Although there is not a set formula for knowing God’s will, God often reveals His will in the ways we have considered. Equally important, if not more so, than the means of discovering God’s will is the mindset we have while searching for direction. God will bless us as we exhibit the following attitudes.
Submission. “Whatever it turns out to be, I’ll do it.” Some Christians wrongly believe that they can ask God for direction and then decide whether or not they want to obey the marching orders they receive. Others simply look for confirmation of what they’ve already decided they want to do. Either approach betrays a stubborn resistance to the Lordship of Christ in our lives. The fact is that God reveals more of Himself and His will to us as we walk in obedience. Remember that it is in the context of obedience that Jesus spoke of His new relationship with His disciples and the revelation of the Father’s will to them (John 15).
Humility. “I know I don’t have all the answers.” The story is told of an old sailor who repeatedly got lost at sea, so his friends gave him a compass and urged him to use it. The next time he went out in his boat, he followed their advice and took the compass with him. But as usual he became hopelessly confused and was unable to find land. Finally, he was rescued by his friends. Disgusted and impatient with him, they asked, “Why didn’t you use that compass we gave you? You could have saved us a lot of trouble!” The sailor responded, “I didn’t dare to! I wanted to go north, but as hard as I tried to make the needle aim in that direction, it just kept on pointing southeast.” Our pride tells us that we know best or that we don’t need anyone to tell us what to do. We must strive for a posture of humility that expresses itself in a teachable spirit and a willingness to learn from others.
Patience. “I’m willing to wait as long as it takes.” Determining God’s will is often not easy. It may involve waiting on God and wrestling with Him about the decision. Noted theologian and author James Packer reminds us, “ ‘Wait on the Lord’ is a constant refrain in the Psalms and it is a necessary word, for the Lord often keeps us waiting. When in doubt, do nothing, but continue to wait on God.” We can rest assured that God will never keep us waiting longer than is necessary to accomplish His purposes. However He knows that the process may be as important as the outcome.
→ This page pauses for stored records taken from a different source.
Lemma mpmc_exactly_once_witness :
  ∃ xs, fifo_run 2 (trace served_state) xs ∧ pushed (trace served_state) =
    popped (trace served_state) ++ xs.
Proof.
  exact (proj1 (mpmc_exactly_once 2 served_state ltac:(done) served_reachable ltac:(done))).
Defined.

(** No step of a reachable state is undefined behaviour and no two threads are
    ever inside the same slot: two threads with tickets for one slot are the same
    thread, a push constructs in raw memory, a pop moves out of a live object. Every
    thread always has a next step: none is ever blocked. *)
Theorem mpmc_slots_exclusive {T} (Capacity : Z) `{!RingCapacity Capacity} (s : state T) :
  2 <= Capacity →
  reachable (initial Capacity) (step Capacity) s → pushes s + Capacity < 2 ^ 63 →
  (∀ t1 t2 th1 th2 p1 p2, threads s !! t1 = Some th1 → threads s !! t2 = Some th2 →
     ticket_of th1 = Some p1 → ticket_of th2 = Some p2 →
     slot_index Capacity p1 = slot_index Capacity p2 → t1 = t2) ∧
  (∀ t x p, threads s !! t = Some (PushConstruct x p) →
     ∃ sl, slot_at Capacity (queue s) p = Some sl ∧ storage sl = None) ∧
  (∀ t p, threads s !! t = Some (PopTake p) →
     ∃ sl x, slot_at Capacity (queue s) p = Some sl ∧ storage sl = Some x ∧
       pushed (trace s) !! Z.to_nat p = Some x) ∧
  (∀ t th, threads s !! t = Some th → ∃ s', step Capacity s s').
Proof.
  intros H2 Hr Hb. destruct (mpmc_reachable_inv Capacity H2 s Hr Hb) as [turns Hinv].
  split_and!.
  - intros. by eapply (tickets_apart Capacity s turns).
  - intros t x p Ht. destruct (inv_threads _ _ _ Hinv t _ Ht) as [Hturn _].
    destruct (inv_owned _ _ _ _ _ Hinv Hturn) as (sl & Hsl & _ & Hst & _). by exists sl.
  - intros t p Ht. pose proof (inv_threads _ _ _ Hinv t _ Ht) as Hturn.
    destruct (inv_owned _ _ _ _ _ Hinv Hturn) as (sl & Hsl & _ & Hst & Hp & _).
    pose proof (inv_counts _ _ _ Hinv). pose proof (inv_enqueue _ _ _ Hinv).
    destruct (lookup_lt_is_Some_2 (pushed (trace s)) (Z.to_nat p)) as [x Hx]; [lia|].
    exists sl, x. by rewrite Hst.
  - intros t th. by eapply (thread_enabled Capacity).
Qed.

Lemma mpmc_slots_exclusive_witness :
  ∃ sl, slot_at 2 (queue stalled_state) 0 = Some sl ∧ storage sl = None.
Proof.
  destruct (mpmc_slots_exclusive 2 stalled_state ltac:(done) stalled_reachable ltac:(done))
    as (_ & H & _). by apply (H 0%nat 5%nat 0).
Defined.

(** A refused push and an empty-handed pop are justified: a push answers
    [false] only when the queue is full, or while a pop that has claimed the oldest
    slot has not left it; a pop answers [nullopt] only when the queue is empty, or
    while the push of the oldest element has not published it. *)
Theorem mpmc_answers_justified {T} (Capacity : Z) `{!RingCapacity Capacity} (s : state T)
    t pos sl x :
  2 <= Capacity →
  reachable (initial Capacity) (step Capacity) s → pushes s + Capacity < 2 ^ 63 →
  slot_at Capacity (queue s) pos = Some sl →
  (threads s !! t = Some (PushLoad x pos) → signed_diff (sequence sl) pos < 0 →
     length (pushed (trace s)) = (length (popped (trace s)) + Z.to_nat Capacity)%nat ∨
     popping_thread s (Z.of_nat (length (pushed (trace s))) - Capacity)) ∧
  (threads s !! t = Some (PopLoad pos) → signed_diff (sequence sl) (pos +w 1) < 0 →
     length (pushed (trace s)) = length (popped (trace s)) ∨
     pushing_thread s (Z.of_nat (length (popped (trace s))))).
Proof.
  intros H2 Hr Hb Hsl. destruct (mpmc_reachable_inv Capacity H2 s Hr Hb) as [turns Hinv].
  pose proof (inv_counts _ _ _ Hinv) as Hc. pose proof (inv_enqueue _ _ _ Hinv) as HE.
  pose proof (inv_dequeue _ _ _ Hinv) as HD. unfold pushes in Hb.
  split; intros Ht Hd; pose proof (inv_threads _ _ _ Hinv t _ Ht) as Hpos; simpl in Hpos.
  - pose proof (inv_diff Capacity H2 s turns pos sl 0 Hinv Hsl) as Hx. rewrite Z.add_0_r in Hx.
    rewrite Hx in Hd by lia.
    destruct (refused_push Capacity H2 s turns pos sl Hinv) as [-> [?|?]]; [lia|done|lia|left; lia|].
    right. by rewrite <- HE.
  - pose proof (inv_diff Capacity H2 s turns pos sl 1 Hinv Hsl) as Hx. rewrite u64_small in Hd by lia.
    rewrite Hx in Hd by lia.
    destruct (missed_pop Capacity H2 s turns pos sl Hinv) as [-> [?|?]]; [lia|done|lia|left; lia|].
    right. by rewrite <- HD.
Qed.

Lemma mpmc_answers_justified_witness : pushing_thread stalled_state 0.
Proof.
  destruct (mpmc_answers_justified 2 stalled_state 2%nat 0 {| sequence := 0; storage := None |}
    0%nat ltac:(done) stalled_reachable ltac:(done) eq_refl) as [_ H].
  by destruct (H eq_refl eq_refl) as [?|?].
Defined.

(** The converse fails: [try_pop] answers [nullopt], which the source comments
    as the queue being empty, although a push that has already returned [true] sits
    in the queue, when the push of an earlier ticket has stalled. *)
Theorem mpmc_pop_misses_completed_push :
  ∃ s : state nat,
    reachable (initial 2) (step 2) s ∧
    threads s = [PushConstruct 5%nat 0; Idle; PopLoad 0] ∧
    pushed (trace s) = [5%nat; 7%nat] ∧ popped (trace s) = [] ∧
    slot_at 2 (queue s) 1 = Some {| sequence := 2; storage := Some 7%nat |} ∧
    thread_step 2 (PopLoad 0) (queue s) (trace s) Idle (queue s) (trace s) [].
Proof.
  exists stalled_state. split_and!; [apply stalled_reachable|done..|].
  by eapply pop_empty.
Qed.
Psalm 119:105 speaks of God’s word as a lamp to our feet and a light to our path. It is not referred to as a floodlight to illumine the road ahead. Often we have only enough light to take the next step on the path, but that is sufficient if we are willing to trust the One leading us. In this process of seeking God’s will, we would do well to remember the prayer of Richard of Chicester, a saint of the early 13th century: “Day by day, dear Lord, of Thee three things I pray. To see Thee more clearly, to love Thee more dearly, to follow Thee more nearly, day by day.”
• Meditate on Psalm 119:33-40. List the verbs in these verses associated with God’s Word.
• Choose an area in which you want to know God’s will. Based on what you have learned in this lesson, write down what you will do to discover God’s will.